The fps/buffer/buffer clear speeds matter too, as well as with inexpensive 90MB/s UHS-1 cards. I don't mind buying 1 or 2 expensive cards, but I would like the camera to be usably responsive with cheap cards too. 

Also, CR3 support - let's see what that nets us. And, sorry, one more thing, a better crop mode than the current 5DS. 

At the end of the day, though, I would have bought 5DSR or 5D4 had either been given an articulating screen, and I still think both are great cameras, so that is 90% of my wishlist anyhow. The 5DSR also currently feels sluggish, but I expect they will fix that.


----------



## tron (Apr 10, 2018)

My wish - although without much hope - 

5D4 capabilities and sensor technology and no more than 60Mpixel (even better to stay to 50) so as to have significant improvement in fps (= 7 fps) and reasonable capability to empty the buffer.

50 is more than enough especially if you combine it with a 5D4 like sensor, touch screen, DPAF and GPS.
I would like CF + SD II to excel in compatibility (Have you read about various CFAST card issues and I am not talking about the Sandisk 1dxIi fix) and have reasonable speed at the same time.

As I said just dreaming.
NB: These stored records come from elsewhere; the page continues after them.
(* ===== verification/LinkDetection.v ===== *)
(** * Traffic counters and link detection

    The byte counters [BytesAndTimestamps] of [src/crates/telio-wg/src/wg.rs]
    and the link detection of [src/crates/telio-wg/src/link_detection.rs].

    The counters of a peer are an [Arc<Mutex<_>>] that the WireGuard task and
    link detection share: here they live in a [Heap] of cells, and both hold
    the cell's location.  A poisoned mutex is not modelled.  Whether the
    pinger task of enhanced detection starts is an argument of [ld_new]. *)

From S2P Require Import Prelude NetTypes WgTypes.

(** ** Traffic counters *)

Definition KEEPALIVE_PACKET_SIZE : Z := 32.
Definition WG_KEEPALIVE : Duration := from_secs 10.

Record BytesAndTimestamps := mkBytesAndTimestamps {
  bt_rx_bytes : Z;
  bt_tx_bytes : Z;
  rx_ts : option Instant;
  tx_ts : option Instant
}.

(** [BytesAndTimestamps::new] *)
Definition bt_new (now : Instant) (rx tx : option Z) : BytesAndTimestamps :=
  let rx := default 0%Z rx in
  let tx := default 0%Z tx in
  mkBytesAndTimestamps rx tx
    (if (0 <? rx)%Z then Some now else None) (if (0 <? tx)%Z then Some now else None).

(** [BytesAndTimestamps::update] *)
Definition bt_update (now : Instant) (new_rx new_tx : Z) (b : BytesAndTimestamps)
    : BytesAndTimestamps :=
  let '(rx, rts) :=
    if (bt_rx_bytes b <? new_rx)%Z then (new_rx, Some now) else (bt_rx_bytes b, rx_ts b) in
  let '(tx, tts) :=
    if (bt_tx_bytes b <? new_tx)%Z then
      (new_tx,
       if (new_tx - bt_tx_bytes b =? KEEPALIVE_PACKET_SIZE)%Z then tx_ts b else Some now)
    else (bt_tx_bytes b, tx_ts b) in
  mkBytesAndTimestamps rx tx rts tts.

(** [BytesAndTimestamps::is_link_up] *)
Definition is_link_up (now : Instant) (rtt : Duration) (b : BytesAndTimestamps) : bool :=
  match rx_ts b, tx_ts b with
  | Some rx, Some tx => (tx <=? rx)%Z || (elapsed now rx <? WG_KEEPALIVE + rtt)%Z
  | _, _ => false
  end.

(** The shared cells *)
Abbreviation loc := nat.
Abbreviation Heap := (gmap loc BytesAndTimestamps).

(** ** The state machine of a peer *)

Inductive StateVariant :=
| VariantDown
| PossibleDown (deadline : Instant)
| VariantUp.

#[export] Instance StateVariant_eq_dec : EqDecision StateVariant.
Proof. solve_decision. Defined.

Inductive StateDecision := NoAction | Notify | Ping.

Record LinkDetectionUpdateResult := mkLinkDetectionUpdateResult {
  should_notify : bool;
  link_state : option LinkState
}.

Record StateUpdateResult := mkStateUpdateResult {
  should_ping : bool;
  link_detection_update_result : LinkDetectionUpdateResult
}.

Record LinkPeer := mkLinkPeer { link_stats : loc; variant : StateVariant }.

Definition POSSIBLE_DOWN_DELAY : Duration := from_secs 3.

(** [Duration::checked_add] and, for the clock of Unix systems,
    [Instant::checked_add] *)
Definition DURATION_MAX : Duration := (from_secs (2 ^ 64) - 1)%Z.
Definition INSTANT_MAX : Instant := (from_secs (2 ^ 63) - 1)%Z.

Definition duration_checked_add (a b : Duration) : option Duration :=
  if (a + b <=? DURATION_MAX)%Z then Some (a + b)%Z else None.
Definition instant_checked_add (t : Instant) (d : Duration) : option Instant :=
  if (t + d <=? INSTANT_MAX)%Z then Some (t + d)%Z else None.

(** [State::build_result], with [StateDecision::should_notify] and
    [StateDecision::should_ping] *)
Definition build_result (d : StateDecision) (l : LinkState) : StateUpdateResult :=
  mkStateUpdateResult (match d with Ping => true | _ => false end)
    (mkLinkDetectionUpdateResult (match d with Notify => true | _ => false end) (Some l)).

(** [State::current_link_state] *)
Definition current_link_state (v : StateVariant) : LinkState :=
  match v with
  | VariantUp | PossibleDown _ => Up
  | VariantDown => Down
  end.

(** The delay before a link that seems down is reported down *)
Definition possible_down_delay (cfg_max_allowed_rtt : Duration) (ping_enabled : bool) : Duration :=
  if ping_enabled then default WG_KEEPALIVE (duration_checked_add WG_KEEPALIVE cfg_max_allowed_rtt)
  else POSSIBLE_DOWN_DELAY.

(** [State::update], on whether the counters say that the link is up *)
Definition variant_update (now : Instant) (cfg_max_allowed_rtt : Duration)
    (ping_enabled link_up : bool) (v : StateVariant) : StateUpdateResult * StateVariant :=
  match v with
  | VariantDown =>
      if link_up then (build_result Notify Up, VariantUp)
      else (build_result NoAction Down, VariantDown)
  | PossibleDown deadline =>
      if link_up then (build_result NoAction Up, VariantUp)
      else if (deadline <=? now)%Z then (build_result Notify Down, VariantDown)
      else (build_result NoAction Up, v)
  | VariantUp =>
      if negb link_up then
        let delay := possible_down_delay cfg_max_allowed_rtt ping_enabled in
        (build_result Ping Up, PossibleDown (default now (instant_checked_add now delay)))
      else (build_result NoAction Up, VariantUp)
  end.

(** ** Link detection *)

(** [FeatureLinkDetection] *)
Record FeatureLinkDetection := mkFeatureLinkDetection {
  rtt_seconds : Z;
  no_of_pings : Z;
  cfg_use_for_downgrade : bool
}.

Record LinkDetection := mkLinkDetection {
  cfg_max_allowed_rtt : Duration;
  enhanced_detection : bool;
  ping_channel : Chan (list StdIpAddr * option IpStack);
  link_peers : gmap PublicKey LinkPeer;
  use_for_downgrade : bool
}.

(** [LinkDetection::new]; [started] says whether [EnhancedDetection::start_with]
    succeeds.  Without it the receiving half of the channel is dropped. *)
Definition ld_new (started : bool) (cfg : FeatureLinkDetection) : LinkDetection :=
  let enhanced := negb (no_of_pings cfg =? 0)%Z && started in
  mkLinkDetection (from_secs (rtt_seconds cfg)) enhanced (mkChan enhanced []) ∅
    (cfg_use_for_downgrade cfg).

Definition set_link_peers (m : gmap PublicKey LinkPeer) (ld : LinkDetection) : LinkDetection :=
  mkLinkDetection (cfg_max_allowed_rtt ld) (enhanced_detection ld) (ping_channel ld) m
    (use_for_downgrade ld).
Definition set_ping_channel (c : Chan (list StdIpAddr * option IpStack)) (ld : LinkDetection)
    : LinkDetection :=
  mkLinkDetection (cfg_max_allowed_rtt ld) (enhanced_detection ld) c (link_peers ld)
    (use_for_downgrade ld).

(** What [is_link_up] says of a cell *)
Definition cell_link_up (now : Instant) (h : Heap) (rtt : Duration) (l : loc) : bool :=
  match h !! l with Some b => is_link_up now rtt b | None => false end.

(** [State::new] *)
Definition link_peer_new (now : Instant) (h : Heap) (stats : loc) (rtt : Duration) : LinkPeer :=
  mkLinkPeer stats (if cell_link_up now h rtt stats then VariantUp else VariantDown).

(** [LinkDetection::insert] *)
Definition ld_insert (now : Instant) (h : Heap) (k : PublicKey) (stats : loc) (ld : LinkDetection)
    : LinkDetection :=
  set_link_peers (<[k := link_peer_new now h stats (cfg_max_allowed_rtt ld)]> (link_peers ld)) ld.

(** [LinkDetection::remove] *)
Definition ld_remove (k : PublicKey) (ld : LinkDetection) : LinkDetection :=
  set_link_peers (delete k (link_peers ld)) ld.

(** [LinkDetection::push_update] *)
Definition push_update (k : PublicKey) (ld : LinkDetection) : LinkDetectionUpdateResult :=
  mkLinkDetectionUpdateResult false
    (Some (match link_peers ld !! k with
           | Some p => current_link_state (variant p)
           | None => Down
           end)).

(** [LinkDetection::update] *)
Definition ld_update (now : Instant) (h : Heap) (k : PublicKey) (node_addresses : list StdIpAddr)
    (reason : UpdateReason) (curr_ip_stack : option IpStack) (ld : LinkDetection)
    : LinkDetectionUpdateResult * LinkDetection :=
  match reason with
  | Push => (push_update k ld, ld)
  | Pull =>
      match link_peers ld !! k with
      | Some p =>
          let ping_enabled := enhanced_detection ld in
          let rtt := cfg_max_allowed_rtt ld in
          let '(result, v) :=
            variant_update now rtt ping_enabled (cell_link_up now h rtt (link_stats p)) (variant p) in
          let ld := set_link_peers (<[k := mkLinkPeer (link_stats p) v]> (link_peers ld)) ld in
          let ld :=
            if ping_enabled && should_ping result then
              set_ping_channel (chan_send (node_addresses, curr_ip_stack) (ping_channel ld)).2 ld
            else ld in
          (link_detection_update_result result, ld)
      | None => (mkLinkDetectionUpdateResult false (Some Down), ld)
      end
  end.

(** [LinkDetection::get_link_state_for_downgrade] *)
Definition get_link_state_for_downgrade (k : PublicKey) (ld : LinkDetection) : option LinkState :=
  if use_for_downgrade ld then (current_link_state ∘ variant) <$> link_peers ld !! k else None.

(** One trigger of the pinger task of
    [src/crates/telio-wg/src/link_detection/enhanced_detection.rs]: the targets
    it pings, the addresses of the families that this node has *)
Definition enhanced_targets (trigger : list StdIpAddr * option IpStack) : list DualTarget :=
  match trigger.2 with
  | Some ips =>
      omap (λ t,
        match ips, t with
        | IPv4, V6 _ | IPv6, V4 _ => None
        | _, _ =>
            match dual_target_new (match t with V4 v4 => (Some v4, None) | V6 v6 => (None, Some v6) end) with
            | Ok t => Some t
            | Err _ => None
            end
        end) trigger.1
  | None => []
  end.

(** ** Theorems *)

Section polls.
Variables (rtt : Duration) (ping_enabled : bool).

(** A sequence of polls: the instant of each, and whether the counters said
    that the link was up *)
Fixpoint run_polls (l : list (Instant * bool)) (v : StateVariant)
    : list StateUpdateResult * StateVariant :=
  match l with
  | [] => ([], v)
  | (now, up) :: l =>
      let '(r, v) := variant_update now rtt ping_enabled up v in
      let '(rs, v) := run_polls l v in (r :: rs, v)
  end.

(** The link states that a run notifies *)
Definition notified (rs : list StateUpdateResult) : list LinkState :=
  omap (λ r, if should_notify (link_detection_update_result r)
             then link_state (link_detection_update_result r) else None) rs.

Definition opposite (l : LinkState) : LinkState := match l with Up => Down | Down => Up end.

(** [n] items, each the opposite of the one before, the first the opposite of
    [l] *)
Fixpoint alternate (n : nat) (l : LinkState) : list LinkState :=
  match n with
  | 0 => []
  | S n => opposite l :: alternate n (opposite l)
  end.

Lemma variant_update_report now up v r v' :
  variant_update now rtt ping_enabled up v = (r, v') →
  link_state (link_detection_update_result r) = Some (current_link_state v') ∧
  should_notify (link_detection_update_result r) =
    bool_decide (current_link_state v ≠ current_link_state v') ∧
  should_ping r = bool_decide (v = VariantUp ∧ up = false).
Proof.
  destruct v as [|d|], up; simpl; repeat case_match; intros; by simplify_eq/=.
Qed.

Lemma run_polls_app l1 l2 v :
  run_polls (l1 ++ l2) v =
    let '(r1, v1) := run_polls l1 v in let '(r2, v2) := run_polls l2 v1 in (r1 ++ r2, v2).
Proof.
  revert v. induction l1 as [|[t u] l1 IH]; intros v; simpl; [by destruct (run_polls l2 v)|].
  destruct (variant_update _ _ _ _ _) as [r v1]. rewrite IH.
  destruct (run_polls l1 v1) as [r1 v2]. by destruct (run_polls l2 v2).
Qed.

(** A link suspected to be down has been so since some poll, which set the
    deadline. *)
Lemma possible_down_since l v rs d :
  (∀ d, v ≠ PossibleDown d) → run_polls l v = (rs, PossibleDown d) →
  ∃ l1 t l2, l = l1 ++ (t, false) :: l2 ∧ Forall (λ p, p.2 = false) l2 ∧
    d = default t (instant_checked_add t (possible_down_delay rtt ping_enabled)).
Proof.
  intros Hv. revert rs d. induction l as [|[t up] l IH] using rev_ind; intros rs d.
  { intros [= <- ->]. by destruct (Hv d). }
  rewrite run_polls_app. destruct (run_polls l v) as [r1 v1] eqn:E1. simpl.
  destruct v1 as [|d'|]; simpl; destruct up; simpl; repeat case_match; intros; simplify_eq/=.
  - destruct (IH _ _ eq_refl) as (l1 & t0 & l2 & -> & Hf & ->).
    exists l1, t0, (l2 ++ [(t, false)]). rewrite <-app_assoc. split_and!; [done| |done].
    apply Forall_app. split; [done|by repeat constructor].
  - by exists l, t, [].
Qed.
End polls.

(** Link detection reports a link down only after a silence: when a run of
    polls from a settled state ends by notifying [Down], some earlier poll
    already found the link down, so did every poll since, and the configured
    delay (three seconds, or the keepalive interval plus the round trip time
    when pings are enabled) has passed between the two. *)
Theorem link_down_needs_silence rtt ping_enabled l now up v rs v' :
  (∀ d, v ≠ PossibleDown d) →
  run_polls rtt ping_enabled (l ++ [(now, up)]) v = (rs, v') →
  last rs = Some (build_result Notify Down) →
  (∀ t up, (t, up) ∈ l → t + possible_down_delay rtt ping_enabled <= INSTANT_MAX)%Z →
  ∃ l1 t l2, l = l1 ++ (t, false) :: l2 ∧ Forall (λ p, p.2 = false) (l2 ++ [(now, up)]) ∧
    (t + possible_down_delay rtt ping_enabled <= now)%Z.
Proof.
  intros Hv Hrun Hlast Hmax. rewrite run_polls_app in Hrun.
  destruct (run_polls rtt ping_enabled l v) as [r1 v1] eqn:E1; simpl in Hrun.
  destruct (variant_update now rtt ping_enabled up v1) as [r v2] eqn:E2. simplify_eq/=.
  rewrite last_snoc in Hlast. simplify_eq/=.
  destruct v1 as [|d|]; destruct up; simpl in E2; repeat case_match; simplify_eq/=.
  destruct (possible_down_since rtt ping_enabled l v r1 d Hv E1) as (l1 & t & l2 & -> & Hf & ->).
  exists l1, t, l2. split_and!; [done| |].
  - apply Forall_app. split; [done|by repeat constructor].
  - assert (t + possible_down_delay rtt ping_enabled <= INSTANT_MAX)%Z.
    { apply (Hmax t false). set_solver. }
    unfold instant_checked_add in *. rewrite (proj2 (Z.leb_le _ _)) in * by done. simpl in *. lia.
Qed.

Lemma link_down_needs_silence_witness :
  ∃ l1 t l2, [(0, true); (1, false); (from_secs 2, false)]%Z = l1 ++ (t, false) :: l2 ∧
    Forall (λ p : Z * bool, p.2 = false) (l2 ++ [(from_secs 4, false)]) ∧
    (t + possible_down_delay (from_secs 15) false <= from_secs 4)%Z.
Proof.
  eapply (link_down_needs_silence (from_secs 15) false _ _ _ VariantDown).
  - done.
  - vm_compute. reflexivity.
  - vm_compute. reflexivity.
  - intros t up Hin. repeat (apply elem_of_cons in Hin as [[= -> ->]|Hin]; [by vm_compute|]).
    by apply elem_of_nil in Hin.
Defined.

(** Link detection notifies exactly the changes of the state it reports:
    over any run of polls, every report carries the state that the peer is left
    in, the notified states alternate, starting with the opposite of the state
    before the run, and the last of them is the state after it. *)
Theorem link_notifications_alternate rtt ping_enabled l v :
  let '(rs, v') := run_polls rtt ping_enabled l v in
  notified rs = alternate (length (notified rs)) (current_link_state v) ∧
  current_link_state v' = default (current_link_state v) (last (notified rs)) ∧
  from_option (λ r, link_state (link_detection_update_result r)) (Some (current_link_state v))
    (last rs) = Some (current_link_state v').
Proof.
  revert v. induction l as [|[t up] l IH]; intros v; [done|]. simpl.
  destruct (variant_update t rtt ping_enabled up v) as [r v1] eqn:E1. specialize (IH v1).
  destruct (run_polls rtt ping_enabled l v1) as [rs v2]. destruct IH as (Hn & Hc & Hl).
  apply variant_update_report in E1 as (Hs & Hnt & _).
  destruct r as [sp [sn ls]]; simpl in *. subst ls sn. rewrite last_cons.
  split_and!; [| |by destruct (last rs)].
  - case_bool_decide as Hd; csimpl; [|by rewrite Hd].
    assert (opposite (current_link_state v) = current_link_state v1) as ->
      by (by destruct (current_link_state v), (current_link_state v1)).
    by f_equal.
  - rewrite Hc. case_bool_decide as Hd; csimpl; [rewrite last_cons|rewrite Hd];
      by destruct (last (notified rs)).
Qed.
I feel these are reasonable requirements but I do not believe they will happen.


----------



## Talys (Apr 10, 2018)

tron said:


> My wish - although without much hope -
> 
> 5D4 capabilities and sensor technology and no more than 60Mpixel (even better to stay to 50) so as to have significant improvement in fps (= 7 fps) and reasonable capability to empty the buffer.
> 
> ...



I'm totally with you. Add a floppy screen, and I'm in.


----------



## justawriter (Apr 10, 2018)

unfocused said:


> I'm not privy to the sources that CR Guy relies on, but it sort of feels like we are being fed a mishmash of unrelated tidbits purely for the purpose of generating web traffic. I hope that is not the case.



Um, have you considered the meaning of the term "rumor site"? If you want certainty in what Canon is planning for the next 18 months, I suggest you get a job as a Canon executive in charge of new cameras.


----------



## jolyonralph (Apr 10, 2018)

I don't think there's a hope in hell that this will be a 120mpx camera.
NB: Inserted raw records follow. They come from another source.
(* ===== verification/ControllerProps.v ===== *)
(** * The decisions of the controller

    Theorems about [Controller], and the proof that the packet filter of
    [Firewall] fulfils the contract the controller relies on. *)

From S2P Require Import Prelude NetTypes WgTypes LruCache Firewall FirewallProps Controller.

(** ** Addresses *)

Section addresses.

(** The addresses kept from [ips] when [occupied] are taken *)
Fixpoint kept_ips (occupied ips : list StdIpAddr) : list StdIpAddr :=
  match ips with
  | [] => []
  | ip :: ips =>
      if bool_decide (ip ∈ occupied) then kept_ips occupied ips
      else ip :: kept_ips (occupied ++ [ip]) ips
  end.

Lemma kept_ips_fold ips kept occupied :
  fold_left (λ '(kept, occupied) ip,
    if bool_decide (ip ∈ occupied) then (kept, occupied)
    else (kept ++ [ip], occupied ++ [ip])) ips (kept, occupied) =
  (kept ++ kept_ips occupied ips, occupied ++ kept_ips occupied ips).
Proof.
  revert kept occupied. induction ips as [|ip ips IH]; intros kept occupied; simpl; [by rewrite !app_nil_r|].
  case_bool_decide; rewrite IH; [done|]. by rewrite <-!app_assoc.
Qed.

Lemma process_ips_spec m occupied p :
  process_ips_for_peer (m, occupied) p =
    match mesh_ips p with
    | Some ips => (<[mesh_key p := kept_ips occupied ips]> m, occupied ++ kept_ips occupied ips)
    | None => (m, occupied)
    end.
Proof.
  unfold process_ips_for_peer. destruct (mesh_ips p) as [ips|]; [|done]. by rewrite kept_ips_fold.
Qed.

Lemma elem_of_kept_ips occupied ips ip :
  ip ∈ kept_ips occupied ips ↔ ip ∈ ips ∧ ip ∉ occupied.
Proof.
  revert occupied. induction ips as [|x ips IH]; intros occupied; simpl; [set_solver|].
  case_bool_decide as Hx; [rewrite IH; set_solver|]. rewrite elem_of_cons, IH.
  destruct (decide (ip = x)); set_solver.
Qed.

Lemma kept_ips_sublist occupied ips : kept_ips occupied ips `sublist_of` ips.
Proof.
  revert occupied. induction ips as [|x ips IH]; intros occupied; simpl; [constructor|].
  case_bool_decide; constructor; auto.
Qed.

Lemma NoDup_kept_ips occupied ips : NoDup (kept_ips occupied ips).
Proof.
  revert occupied. induction ips as [|x ips IH]; intros occupied; simpl; [constructor|].
  case_bool_decide; [done|]. constructor; [rewrite elem_of_kept_ips; set_solver|done].
Qed.

(** What holds when the peers [ps] are processed *)
Record dedup_inv (ps : list MeshPeer) (m : gmap PublicKey (list StdIpAddr)) (occupied : list StdIpAddr)
    : Prop := {
  dedup_dom k : is_Some (m !! k) ↔ ∃ p, p ∈ ps ∧ mesh_key p = k ∧ is_Some (mesh_ips p);
  dedup_sub p l : p ∈ ps → m !! mesh_key p = Some l → ∃ ips, mesh_ips p = Some ips ∧ l `sublist_of` ips;
  dedup_NoDup k l : m !! k = Some l → NoDup l;
  dedup_disjoint k1 k2 l1 l2 ip : m !! k1 = Some l1 → m !! k2 = Some l2 → ip ∈ l1 → ip ∈ l2 → k1 = k2;
  dedup_occupied ip : ip ∈ occupied ↔ ∃ k l, m !! k = Some l ∧ ip ∈ l;
  dedup_all ip : ip ∈ occupied ↔ ∃ p ips, p ∈ ps ∧ mesh_ips p = Some ips ∧ ip ∈ ips
}.
(** The first loop of [consolidate_wg_peers] *)
Definition delete_peer (now : Instant) (c : Present) (actual_peers : gmap PublicKey Peer)
    (key : PublicKey) : ctl unit :=
  actual_peer <-- act_ok_or (actual_peers !! key) PeerNotFound ;;
  act_modify (report_peer_state_relayed (peer_event now key actual_peer Disconnected)) ;;;
  wg_del_peer key ;;;
  act_when (has_session_keeper c) (sk_remove_node key).

(** The second loop of [consolidate_wg_peers] *)
Definition insert_peer (r : RequestedState) (c : Present) (features : Features)
    (requested_peers : gmap PublicKey RequestedPeer) (key : PublicKey) : ctl unit :=
  rp <-- act_ok_or (requested_peers !! key) PeerNotFound ;;
  wg_add_peer (peer rp) ;;;
  match has_session_keeper c, batching_keepalive_interval rp with
  | true, Some keepalive_interval =>
      keep_session features key (peer_ip_addresses (peer rp)) keepalive_interval
  | _, _ => act_ret tt
  end ;;;
  match has_stun c, wg_stun_server r with
  | true, Some server =>
      act_when (bool_decide (stun_public_key server = key))
        (stun_trigger_endpoint_candidates_discovery false)
  | _, _ => act_ret tt
  end.

(** The session keeper in the third loop *)
Definition update_session (c : Present) (features : Features) (rp : RequestedPeer) (actual_peer : Peer)
    (actual_proxying requested_proxying : bool) (key : PublicKey) : ctl unit :=
  act_when (has_session_keeper c)
    (if negb actual_proxying && requested_proxying && negb (batching features) then sk_remove_node key
     else
       match batching_keepalive_interval rp with
       | Some interval =>
           current <-- act_lift (sk_get_interval key) ;;
           act_when (negb (bool_decide (current = Some interval)) ||
                     negb (bool_decide (peer_ip_addresses (peer rp) = peer_ip_addresses actual_peer)) ||
                     negb (bool_decide (actual_proxying = requested_proxying)))
             (keep_session features key (peer_ip_addresses (peer rp)) interval)
       | None => act_ret tt
       end).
The competition haven't even yet beaten 50mpx, Sony has settled at 42mpx without feeling the need to go higher, and 120mpx will simply be even more demanding of the quality of your glass with inter-copy variation even on L lenses starting to make it difficult to know which lenses are worth buying or not.
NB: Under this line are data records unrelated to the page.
Lemma build_requested_peers_list_quiet now r c pe rs features :
  quiet (build_requested_peers_list now r c pe rs features).
Proof.
  unfold build_requested_peers_list, add_exit_node, add_dns_peer, add_starcast_peer, add_stun_peer,
    keepalive_pair.
  quiet_calls. apply build_mesh_quiet.
Qed.

(** A successful call returns a value with the property. *)
Definition yields {A} (P : A → Prop) (m : act W CtlError A) : Prop :=
  ∀ w a w', m w = (Ok a, w') → P a.

Lemma yields_ret {A} (P : A → Prop) a : P a → yields P (act_ret a).
Proof. intros Ha w b w' [= <- _]. done. Qed.

Lemma yields_bind {A B} (Q : A → Prop) (P : B → Prop) m (f : A → act W CtlError B) :
  yields Q m → (∀ a, Q a → yields P (f a)) → yields P (act_bind m f).
Proof. intros Hm Hf w b w' (a & w1 & E1 & E2)%act_bind_Ok. eapply Hf; [|done]. by eapply Hm. Qed.

Lemma yields_bind_any {A B} (P : B → Prop) m (f : A → act W CtlError B) :
  (∀ a, yields P (f a)) → yields P (act_bind m f).
Proof. intros Hf. apply (yields_bind (λ _, True)); [done|auto]. Qed.

Lemma yields_foldl {A B} (P : B → Prop) (f : B → A → act W CtlError B) b l :
  P b → (∀ b x, x ∈ l → P b → yields P (f b x)) → yields P (act_foldl f b l).
Proof.
  revert b. induction l as [|x l IH]; intros b Hb Hf; simpl; [by apply yields_ret|].
  apply (yields_bind P); [apply Hf; [left|done]|]. intros b' Hb'. apply IH; [done|].
  intros b'' y Hy. apply Hf. by right.
Qed.

(** Every requested peer is listed under its own key. *)
Definition req_keyed (m : gmap PublicKey RequestedPeer) : Prop :=
  ∀ k rp, m !! k = Some rp → public_key (peer rp) = k.

Lemma req_keyed_insert m k rp : public_key (peer rp) = k → req_keyed m → req_keyed (<[k := rp]> m).
Proof. intros Hk Hm k' rp' [[<- <-]|[_ Hl]]%lookup_insert_Some; [done|by apply Hm]. Qed.

Lemma collect_keyed r features pe l ips m :
  req_keyed m → req_keyed (fold_left (collect_mesh_peer r features pe) l (ips, m)).2.
Proof.
  revert ips m. induction l as [|p l IH]; intros ips m Hm; [done|]. cbn [fold_left].
  unfold collect_mesh_peer at 2, keepalive_pair. destruct (batching features);
    (apply IH, req_keyed_insert; [reflexivity|done]).
Qed.

Lemma upgrade_mesh_peer_key now r c features pe rs ap ce ur k rp :
  yields (λ rp', public_key (peer rp') = public_key (peer rp))
    (upgrade_mesh_peer now r c features pe rs ap ce ur k rp).
Proof.
  unfold upgrade_mesh_peer, keepalive_pair. do 3 (apply yields_bind_any; intros ?).
  destruct (select_endpoint_for_peer _ _ _ _ _). destruct (batching features); by apply yields_ret.
Qed.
So, other than specialist devices I doubt we'll ever see 120mpx full-frame (or APS-H) in a regular camera body.

60mpx is the sweet spot because it's using the tried and tested dot pitch from 24mpx APS-C cameras. Why spend more R&D creating new sized sensors when you don't need to?

So I'm pretty sure we'll see 60mpx, DPAF, 4K video with approx 10% horizontal crop (1:2 scaling), wifi, touch screen and all the other modern upgrades. Doubt it will have a tilty screen, I'd be very surprised if it wasn't identical to the Canon 5DIV case in the same way thhe 5DSR was related to the 5D III.


----------



## BillB (Apr 10, 2018)

jolyonralph said:


> So I'm pretty sure we'll see 60mpx, DPAF, 4K video with approx 10% horizontal crop (1:2 scaling), wifi, touch screen and all the other modern upgrades. Doubt it will have a tilty screen, I'd be very surprised if it wasn't identical to the Canon 5DIV case in the same way thhe 5DSR was related to the 5D III.



There is also on sensor ADC technology to think about, as we discovered with the 6DII. I wonder if there are any pixel density scaling issues associated with PDAF and on sensor ADC. Canon does seem to be using the same case for all the 5D models but if they are going to make a design change, it has to start somewhere. They could make the change with the new 5DS rather than wait for the 5DV (assuming that there will be a 5DV if the new 5DS has all the goodies we are talking about).


----------



## danski0224 (Apr 10, 2018)

traveller said:


> Canon has evidently done market research and considers that the marginal revenue from making two different high megapixel bodies (1Ds & 5Ds series) wouldn't offset the marginal cost.



I really doubt that this is the reason.

The 1DsIII is still the reigning megapixel count 1D series body- introduced in 2007. Many still believe that it has the best colors from a Canon camera at 100 ISO.

It has been said here and there online that the 1DXII is nearly the equal to the 1DsIII at low ISO, but is still fewer megapixels.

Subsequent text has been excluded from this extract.